Common Neurosurgery Terms

Debulking — The surgical removal of only part of your tumor or tumors. In some cases, your neurosurgeon may be able to remove only some of your tumor. The term debulking means that your tumor was reduced in size but not fully removed.

You may need additional treatments to manage the remaining tumor. Cancers not fully removed sometimes recur.

Partial Removal — The surgical removal of only some of your tumor in order to avoid damaging your neurological function.

You may need additional treatments to manage the remaining tumor. Cancers not fully removed sometimes recur.

Complete Removal — The surgical removal of the your entire tumor. It’s also sometimes called a gross total resection. Even though all tumor cells may have been removed, your physician may recommend further treatment and periodic testing to check for recurrence.

Shunt — Sometimes your tumor may block the flow of CSF in your brain, or there may be excess fluid in your brain, and your physician may advise the surgical placement of a shunt to improve the flow or drain the excess fluid.

A shunt is a narrow, flexible plastic tube surgically placed at the swelling site and draining to your heart or abdomen.

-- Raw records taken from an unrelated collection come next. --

(* ===== verification/TestmsgTheorems.v ===== *)
(** * testmsg: theorems

    For any message service that obeys the laws, in every interleaving of the
    server, the ten clients and [main]; and for the module of msg.c, which is
    such a service. *)

From stdpp Require Import base tactics numbers list gmap relations.
From S2P Require Import Prelude.
From S2P Require Import SysvState.
From S2P Require Import IpcUtil.
From S2P Require Import IpcFacts.
From S2P Require Import SysvMsg.
From S2P Require Import SysvInv.
From S2P Require Import SysvSystem.
From S2P Require Import SysvEffects.
From S2P Require Import SysvTheorems.
From S2P Require Import MailService Testmsg TestmsgFacts TestmsgInv TestmsgSteps TestmsgRun.
From S2P Require Import SysvMail TestmsgModule.

(** C26: in every reachable state of the test, whatever the interleaving: the
    server never answers outside its array of queues and no call fails; a
    client prints WRONG REPLY only after [end] has reached its number (it took
    the end message for a reply) and the server prints UNKNOWN MSG only after
    [end] is [NTASKS]; and a client that waits for a reply has exactly one
    token, its request in the server's queue, in the server's hands, or the
    reply in its own queue. *)
Theorem testmsg_replies_match {W : Type} `{!Mail W} `{!MailLaws W} (p : prog W) :
  treachable p ->
  crashed p = false /\
  Forall (fun o => match o with
                   | PWrongReply t => Z.of_nat t <= end_ p
                   | PUnknown => end_ p = Z.of_nat NTASKS
                   | PSendFailed _ | PReceiveFailed _ => False
                   end) (printed p) /\
  (forall t c, clients p !! t = Some c -> c_pc c = CRecv -> tokens p t = 1%nat) /\
  (forall t x, (t < NTASKS)%nat -> x ∈ pending_mail (svc p) (S t) ->
     reply t x \/ (x = endmsg /\ Z.of_nat t <= end_ p)).
Proof.
  intros Hr. pose proof (treachable_inv p Hr) as H. pose proof (pi_end _ H) as He.
  split_and!.
  - apply H.
  - eapply Forall_impl; [apply H|]. intros [t|t|t|] Ho; cbn in *; try assumption.
    apply ended_end in Ho; [|lia]. pose proof (end_value_turn _ (pi_turn _ H)). lia.
  - intros t c Hc E. pose proof (ci_token _ _ _ (pi_clients _ H _ _ Hc)) as Hk. now rewrite E in Hk.
  - intros t x Ht Hin. destruct (lookup_lt_is_Some_2 (clients p) t) as [c Hc]; [rewrite (pi_len _ H); exact Ht|].
    pose proof (ci_box _ _ _ (pi_clients _ H _ _ Hc)) as Hb.
    destruct (proj1 (Forall_forall _ _) Hb x Hin) as [|[-> Hn]]; [now left | right]. split; [reflexivity|].
    rewrite He. apply ended_end; [lia | exact Hn].
Qed.

Lemma testmsg_replies_match_witness :
  crashed demo_prog = false /\
  exists p, @tstep world (sysv_mail demo_setup) demo_prog p /\ crashed p = false /\ printed p = [].
Proof.
  split; [apply (@testmsg_replies_match world (sysv_mail demo_setup) (sysv_mail_laws demo_setup demo_callers) demo_prog);
    exists demo_prog; split; [exact demo_created | apply rtc_refl] |].
  assert (Hs : @tstep world (sysv_mail demo_setup) demo_prog (at_main (svc demo_prog) (-1) (MEnd 0) demo_prog)).
  { apply t_main. now apply m_enter. }
  eexists. split; [exact Hs|].
  destruct (@testmsg_replies_match world (sysv_mail demo_setup) (sysv_mail_laws demo_setup demo_callers)
    (at_main (svc demo_prog) (-1) (MEnd 0) demo_prog)) as [Hc _].
  - exists demo_prog. split; [exact demo_created | now apply rtc_once].
  - split; [exact Hc | reflexivity].
Defined.

(** C35: the test goes on.  In every reachable state: a client that waits for a
    reply while [end] has not reached its number can be brought to receive it and
    to count it; the reply of the server and the end message of [main] never wait
    for room (the call is possible and whatever it does it returns 0 at once); and
    the test can be brought to its end, a run in which [main] joins every client and
    then the server. *)
Theorem testmsg_can_end {W : Type} `{!Mail W} `{!MailLaws W} (p : prog W) :
  treachable p ->
  (forall t c, clients p !! t = Some c -> c_pc c = CRecv -> end_ p < Z.of_nat t ->
     exists p' c', rtc tstep p p' /\ clients p' !! t = Some c' /\ c_pc c' = CHead /\
       c_cnt c' = i32 (c_cnt c + 1)) /\
  (srv_pc p = SSend -> exists k, reply_queue p = Some k /\
     (exists w', go TServer (Snd k (reply_text p)) (svc p) (Some (0, [])) w') /\
     (forall r w', go TServer (Snd k (reply_text p)) (svc p) r w' -> r = Some (0, []))) /\
  (forall i, main_pc p = MSend i ->
     (exists w', go TMain (Snd (end_queue i) endmsg) (svc p) (Some (0, [])) w') /\
     (forall r w', go TMain (Snd (end_queue i) endmsg) (svc p) r w' -> r = Some (0, []))) /\
  exists p', rtc tstep p p' /\ main_pc p' = MDone /\ srv_pc p' = SDone /\
    Forall (fun c => c_pc c = CDone) (clients p').
Proof.
  intros Hr. pose proof (treachable_inv p Hr) as H. split_and!.
  - intros t c. now apply reply_received.
  - now apply server_never_waits.
  - intros i. now apply main_never_waits.
  - destruct (reaches_end p H) as (p' & Hp & Hm).
    assert (H' : prog_inv p') by (apply (rtc_invariant tstep _ p); [exact H | apply tstep_inv | exact Hp]).
    exists p'. split_and!; try assumption.
    + exact (pi_srv_done _ H' Hm).
    + apply Forall_lookup. intros t c Hc. apply (end_all_done p' t c H' Hc). rewrite (pi_end _ H'), Hm. reflexivity.
Qed.

Lemma testmsg_can_end_witness :
  exists p', rtc (@tstep world (sysv_mail demo_setup)) demo_prog p' /\ main_pc p' = MDone /\
    srv_pc p' = SDone /\ Forall (fun c => c_pc c = CDone) (clients p').
Proof.
  apply (@testmsg_can_end world (sysv_mail demo_setup) (sysv_mail_laws demo_setup demo_callers) demo_prog).
  exists demo_prog. split; [exact demo_created | apply rtc_refl].
Defined.

(** C11: the module implements the message service the test is written for.
    From any consistent state, when a task that may run makes one of its calls,
    or runs again inside one it slept in, the code of msg.c reaches its return
    or its next [schedule()]; and a send appends its message or sleeps on a
    full queue, a receive takes the first message or sleeps on an empty one,
    whether the message went through the queue or straight to the sleeping
    reader; the other queues and the other tasks see nothing, and consistency
    is kept. *)
Theorem module_is_mail_service (c : setup) (w : world) (t : task) (o : op) (e : env) :
  fine c false 0 (off w) (module w) -> calls_as c t e -> proper t o ->
  may_go (Mail0 := sysv_mail c) w t o ->
  exists a s', steps c t o e (module w) = OK a s' /\
    let w' := WORLD s' (off_after (pid c t) (result_of a) (module w) s' (off w)) in
    fine c false 0 (off w') s' /\ effect (Mail0 := sysv_mail c) t o w (result_of a) w'.
Proof.
  intros Hf Ha Hp Hm. destruct (steps_fine c (off w) (module w) t o e Hf Ha Hp Hm) as (a & s' & E & Hf' & _).
  exists a, s'. split; [exact E|]. split; [exact Hf'|].
  assert (Hgo : go (Mail := sysv_mail c) t o w (result_of a) (WORLD s' (off_after (pid c t) (result_of a) (module w) s' (off w)))).
  { exists e, a, s'. unfold steps in E. split; [exact Ha|]. split; [|split; reflexivity]. now case_decide. }
  exact (proj2 (effect_of_go c w t o _ _ Hf Hp Hm Hgo)).
Qed.

Lemma module_is_mail_service_witness :
  exists a s', steps demo_setup (TClient 3) (Snd 0 [1; 2; 3]) (root_env 105) fresh_module = OK a s' /\
    mails demo_setup s' 0 = [[1; 2; 3]].
Proof.
  destruct (module_is_mail_service demo_setup (WORLD fresh_module ∅) (TClient 3) (Snd 0 [1; 2; 3]) (root_env 105))
    as (a & s' & E & _ & [(_ & _ & Hm)|(_ & _ & _ & Hf)] & _).
  - exact fresh_fine.
  - split_and!; try reflexivity; [split; reflexivity|]. intros k H. split; reflexivity.
  - unfold proper, running, NQUEUES, NTASKS, MSGSZ. cbn [length]. lia.
  - left. vm_compute. reflexivity.
  - exists a, s'. split; [exact E|].
    change (mails demo_setup s' 0 = mails demo_setup fresh_module 0 ++ [[1; 2; 3]]) in Hm.
    now rewrite (fresh_mails 0) in Hm by (unfold NQUEUES; lia).
  - exfalso. vm_compute in Hf. discriminate.
Defined.

(** C7: the test leaves the module as it found it.  Once [main] has joined
    the tasks nobody sleeps in the module; its [rt_msgctl] calls all return 0,
    the eleven queues are gone, the other queues untouched, and the memory
    still allocated is that of the identifier table and of the other queues:
    the messages nobody read have been freed. *)
Theorem testmsg_cleans_up (c : setup) (callers : forall t, exists e, calls_as c t e) (p : prog world) (e : env) :
  treachable (Mail0 := sysv_mail c) p -> main_pc p = MDone ->
  (forall k, (k < NQUEUES)%nat -> e_euid e = p_cuid (qperm c k)) ->
  exists s', remove_queues e (removal_order c) (module (svc p)) = OK (replicate NQUEUES 0) s' /\
    (forall k, (k < NQUEUES)%nat -> queues s' !! qptr c k = None) /\
    (forall q, (forall k, (k < NQUEUES)%nat -> q <> qptr c k) -> queues s' !! q = queues (module (svc p)) !! q) /\
    sleeping s' = ∅ /\ heap s' = tab_blocks (msg_ids s') + msum q_blocks (queues s').
Proof.
  intros Hr Hm Hown. pose proof (treachable_inv (MailLaws0 := sysv_mail_laws c callers) p Hr) as H.
  pose proof (pi_ok _ H) as Hf. cbn [mail_ok sysv_mail] in Hf. pose proof (nobody_sleeps c callers p H Hm) as Hsl.
  assert (Hin : forall k, k ∈ seq 1 NTASKS ++ [0%nat] <-> (k < NQUEUES)%nat).
  { intros k. rewrite elem_of_app, elem_of_seq, list_elem_of_singleton. unfold NQUEUES. lia. }
  destruct (remove_all c e Hown (seq 1 NTASKS ++ [0%nat]) (module (svc p)) (fi_inv _ _ _ _ _ Hf))
    as (s' & E & HI & Esl & Hgone & Hrest).
  - apply (bool_decide_eq_true_1 _). vm_compute. reflexivity.
  - apply Forall_forall. intros k. apply Hin.
  - intros k Hk. destruct (fi_queue _ _ _ _ _ Hf k) as [q [A1 A2 A3 _ _ _ _]]; [now apply Hin|]. now exists q.
  - exists s'. split_and!.
    + exact E.
    + intros k Hk. apply Hgone. now apply Hin.
    + intros q Hq. apply Hrest. intros k Hk. apply Hq. now apply Hin.
    + now rewrite Esl.
    + rewrite (inv_heap _ _ _ _ HI). rewrite Esl, Hsl.
      assert (receivers s' = ∅) as ->.
      { apply map_empty. intros n. pose proof (inv_task _ _ _ _ HI n) as Hw. rewrite Esl, Hsl, lookup_empty in Hw. apply Hw. }
      rewrite !msum_empty. lia.
Qed.

Lemma testmsg_cleans_up_witness :
  exists p s', main_pc p = MDone /\
    remove_queues (root_env 100) (removal_order demo_setup) (module (svc p)) = OK (replicate NQUEUES 0) s' /\
    sleeping s' = ∅.
Proof.
  destruct (reaches_end (MailLaws0 := sysv_mail_laws demo_setup demo_callers) demo_prog (created_inv demo_prog demo_created))
    as (p & Hp & Hm).
  destruct (testmsg_cleans_up demo_setup demo_callers p (root_env 100)) as (s' & E & _ & _ & Hs & _).
  - exists demo_prog. split; [exact demo_created | exact Hp].
  - exact Hm.
  - intros k _. reflexivity.
  - exists p, s'. split_and!; [exact Hm | exact E | exact Hs].
Defined.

A valve that prevents the flow from going back up into your brain controls the shunt.

Shunts generally need regular maintenance and cleaning. They can be either temporary or permanent.

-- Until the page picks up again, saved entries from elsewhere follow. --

(** The type of an entry and its function. *)
Definition rtai_comedi_fun (k : service) (l : list arg) : Z * kcmd Z :=
  let a (i : Z) := num l (Z.to_nat i) in
  match k with
  | OPEN => (0, _comedi_open (str l O))
  | CLOSE => (0, _comedi_close (a 0))
  | LOCK => (0, _comedi_lock (a 0) (a 1))
  | UNLOCK => (0, _comedi_unlock (a 0) (a 1))
  | CANCEL => (0, _comedi_cancel (a 0) (a 1))
  | REGISTER_CALLBACK => (0, rt_comedi_register_callback (a 0) (a 1) (a 2) (a 3) (a 4))
  | COMMAND => (0, command_at false (a 0) (a 1))
  | COMMAND_TEST => (0, command_at true (a 0) (a 1))
  | TRIGGER => (0, rt_comedi_trigger (a 0) (a 1))
  | DATA_WRITE => (0, _comedi_data_write (a 0) (a 1) (a 2) (a 3) (a 4) (a 5))
  | DATA_READ => (0, _comedi_data_read (a 0) (a 1) (a 2) (a 3) (a 4) (a 5))
  | DATA_READ_DELAYED => (1, _comedi_data_read_delayed (a 0) (a 1) (a 2) (a 3) (a 4) (a 5) (a 6))
  | DATA_READ_HINT => (0, _comedi_data_read_hint (a 0) (a 1) (a 2) (a 3) (a 4))
  | DIO_CONFIG => (0, _comedi_dio_config (a 0) (a 1) (a 2) (a 3))
  | DIO_READ => (0, _comedi_dio_read (a 0) (a 1) (a 2) (a 3))
  | DIO_WRITE => (0, _comedi_dio_write (a 0) (a 1) (a 2) (a 3))
  | DIO_BITFIELD => (0, _comedi_dio_bitfield (a 0) (a 1) (a 2) (a 3))
  | GET_N_SUBDEVICES => (0, _comedi_get_n_subdevices (a 0))
  | GET_VERSION_CODE => (0, _comedi_get_version_code (a 0))
  | GET_DRIVER_NAME => (0, rt_comedi_get_driver_name (a 0) (a 1))
  | GET_BOARD_NAME => (0, rt_comedi_get_board_name (a 0) (a 1))
  | GET_SUBDEVICE_TYPE => (0, _comedi_get_subdevice_type (a 0) (a 1))
  | FIND_SUBDEVICE_TYPE => (0, _comedi_find_subdevice_by_type (a 0) (a 1) (a 2))
  | GET_N_CHANNELS => (0, _comedi_get_n_channels (a 0) (a 1))
  | GET_MAXDATA => (0, _comedi_get_maxdata (a 0) (a 1) (a 2))
  | GET_N_RANGES => (0, _comedi_get_n_ranges (a 0) (a 1) (a 2))
  | DO_INSN => (0, do_insn_at (a 0) (a 1))
  | DO_INSN_LIST => (0, rt_comedi_do_insnlist (a 0) (a 1))
  | POLL => (0, _comedi_poll (a 0) (a 1))
  | GET_SUBDEVICE_FLAGS => (0, _comedi_get_subdevice_flags (a 0) (a 1))
  | GET_KRANGE => (0, _comedi_get_krange (a 0) (a 1) (a 2) (a 3) (a 4))
  | GET_BUF_HEAD_POS => (0, _comedi_get_buf_head_pos (a 0) (a 1))
  | SET_USER_INT_COUNT => (0, _comedi_set_user_int_count (a 0) (a 1) (a 2))
  | MAP => (0, _comedi_map (a 0) (a 1) (a 2))
  | UNMAP => (0, _comedi_unmap (a 0) (a 1))
  | WAIT_ => (1, rt_comedi_wait (a 0))
  | WAIT_IF => (0, rt_comedi_wait_if (a 0))
  | WAIT_UNTIL => (1, _rt_comedi_wait_until (a 0) (a 1))
  | WAIT_TIMED => (1, _rt_comedi_wait_timed (a 0) (a 1))
  | COMD_DATA_READ => (0, rt_comedi_command_data_read (a 0) (a 1) (a 2) (a 3))
  | COMD_DATA_WREAD => (1, rt_comedi_command_data_wread (a 0) (a 1) (a 2) (a 3) (a 4))
  | COMD_DATA_WREAD_IF => (0, rt_comedi_command_data_wread_if (a 0) (a 1) (a 2) (a 3) (a 4))
  | COMD_DATA_WREAD_UNTIL => (1, _rt_comedi_command_data_wread_until (a 0) (a 1) (a 2) (a 3) (a 4) (a 5))
  | COMD_DATA_WREAD_TIMED => (1, _rt_comedi_command_data_wread_timed (a 0) (a 1) (a 2) (a 3) (a 4) (a 5))
  | COMD_DATA_WRITE => (0, rt_comedi_command_data_write (a 0) (a 1) (a 2) (a 3))
  | RT_COMMAND => (0, RT_comedi_command (a 0) (a 1) (negb (a 2 =? 0)))
  | RT_DO_INSN_LIST => (0, RT_comedi_do_insnlist (a 0) (a 1) (a 2))
  | RT_COMD_DATA_WREAD => (0, RT_comedi_command_data_wread (a 0) (a 1) (a 2) (a 3) (a 4) (a 5) (a 6))
  end.
End Module_.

Ommaya Reservoir — Your physician may recommend the placement of an Ommaya reservoir, a small plastic container surgically inserted into your brain to aid with fluid flow. The reservoir is connected to a tube (catheter) and a lateral ventricle in your brain. The purpose of an Ommaya reservoir is to:

  • Remove CSF from your brain to help detect presence of abnormal cells
  • Remove fluid from your brain so you can avoid surgery
  • Deliver chemotherapy drugs to your brain and your CSF so you can avoid lumbar punctures

Embolization   A procedure where the blood flow to the tumor is stopped prior to the surgical removal of the tumor. An interventional neuroradiologist will plug up the vessels supplying your tumor, while allowing blood to continue flowing to other parts of your brain.

Embolization is particularly effective on tumors with a high number of blood vessels, called vascular tumors, such as meningiomas.

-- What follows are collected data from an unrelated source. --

(** The sender takes the token. *)
Lemma free_nearer s : relay_inv s -> agent s = ARun 1 -> shmsem s = 1 ->
  waits (sender s) = true \/ sender s = SInit -> exists s', nearer s s'.
Proof.
  intros H Ha Hs.
  assert (Ht : forall t p, rtc step s t -> agent t = ARun 1 -> shmsem t = 1 -> left p = left (sender s) ->
    holds p = true -> (relay_inv t -> sender_step 32 t (set_sender p (set_sems (shmsem t - 1) (agentsem t) t))) -> exists s', nearer s s').
  { intros t p Hr Hat Hst Hl Hp Hstep. eexists. split_and!.
    - eapply rtc_r; [exact Hr|]. apply rs_sender. apply Hstep. now apply (rtc_inv s).
    - unfold on_course. cbn. now rewrite Hat.
    - right. unfold rank. cbn [agent shmsem sender set_sender set_sems]. rewrite Hat, Hst, Ha, Hs, Hp, Hl. change (1 - 1 =? 1) with false. cbn [Z.eqb Pos.eqb]. lia. }
  assert (Hwait : forall t n, rtc step s t -> agent t = ARun 1 -> shmsem t = 1 -> sender t = SWait n -> left (sender s) = S n -> exists s', nearer s s').
  { intros t n Hr Hat Hst Et Hl. apply (Ht t (SDraw n)); try assumption; [now rewrite Hl | reflexivity|].
    intros _. apply (s_wait 32 t n Et). lia. }
  assert (Hlast : forall t, rtc step s t -> agent t = ARun 1 -> shmsem t = 1 -> sender t = SLastWait -> left (sender s) = O -> exists s', nearer s s').
  { intros t Hr Hat Hst Et Hl. apply (Ht t SZero); try assumption; [now rewrite Hl | reflexivity|].
    intros _. apply (s_last_wait 32 t Et). lia. }
  assert (Hhead : forall t n, rtc step s t -> agent t = ARun 1 -> shmsem t = 1 -> sender t = SHead n -> left (sender s) = n -> exists s', nearer s s').
  { intros t [|n] Hr Hat Hst Et Hl.
    - apply (Hlast (set_sender SLastWait t)); try assumption; [|reflexivity]. eapply rtc_r; [exact Hr|]. apply rs_sender. now apply s_enough.
    - apply (Hwait (set_sender (SWait n) t) n); try assumption; [|reflexivity]. eapply rtc_r; [exact Hr|]. apply rs_sender. now apply s_more. }
  intros Hw. destruct (sender s) eqn:E; try (destruct Hw; discriminate).
  - apply (Hhead (set_size (shm s 0) (set_sender (SHead COUNT) s)) COUNT); try assumption; try reflexivity.
    apply run_sender. now apply s_size.
  - apply (Hhead s n); try assumption; [apply rtc_refl | reflexivity].
  - apply (Hwait s n); try assumption; [apply rtc_refl | reflexivity].
  - apply (Hlast s); try assumption; [apply rtc_refl | reflexivity].
Qed.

Cortical mapping and Craniotomy Cortical mapping is a procedure in which language, motor, and sensory areas of your brain are identified and mapped before attempting to remove a tumor. By doing so, your neurosurgeon will know which areas to avoid so that there is the least impairment possible to your language and motor skills and senses.

Cortical mapping is done in combination with a craniotomy. Your neurosurgeon will remove part of your skull while you are under general anesthesia. Local anesthetic is used to block pain from your scalp. Once the brain is visible, the surgeon will place electrodes on the surface of your brain. Because the brain itself has no pain receptors, it cannot feel pain.

For the next step, you will be awakened so that your neuropsychologist can perform language exercises with you. With very little stimulation to your brain, your neuropsychologist will assess whether you can effectively perform the language exercises.

During motor or sensory mapping exercises you may experience a tingling on your body or a sensation of limb movement; however, there is generally no pain or discomfort associated with the stimulation itself.

Using information from the exercises, your neuropsychologist can map the areas of your brain that your neurosurgeon should avoid.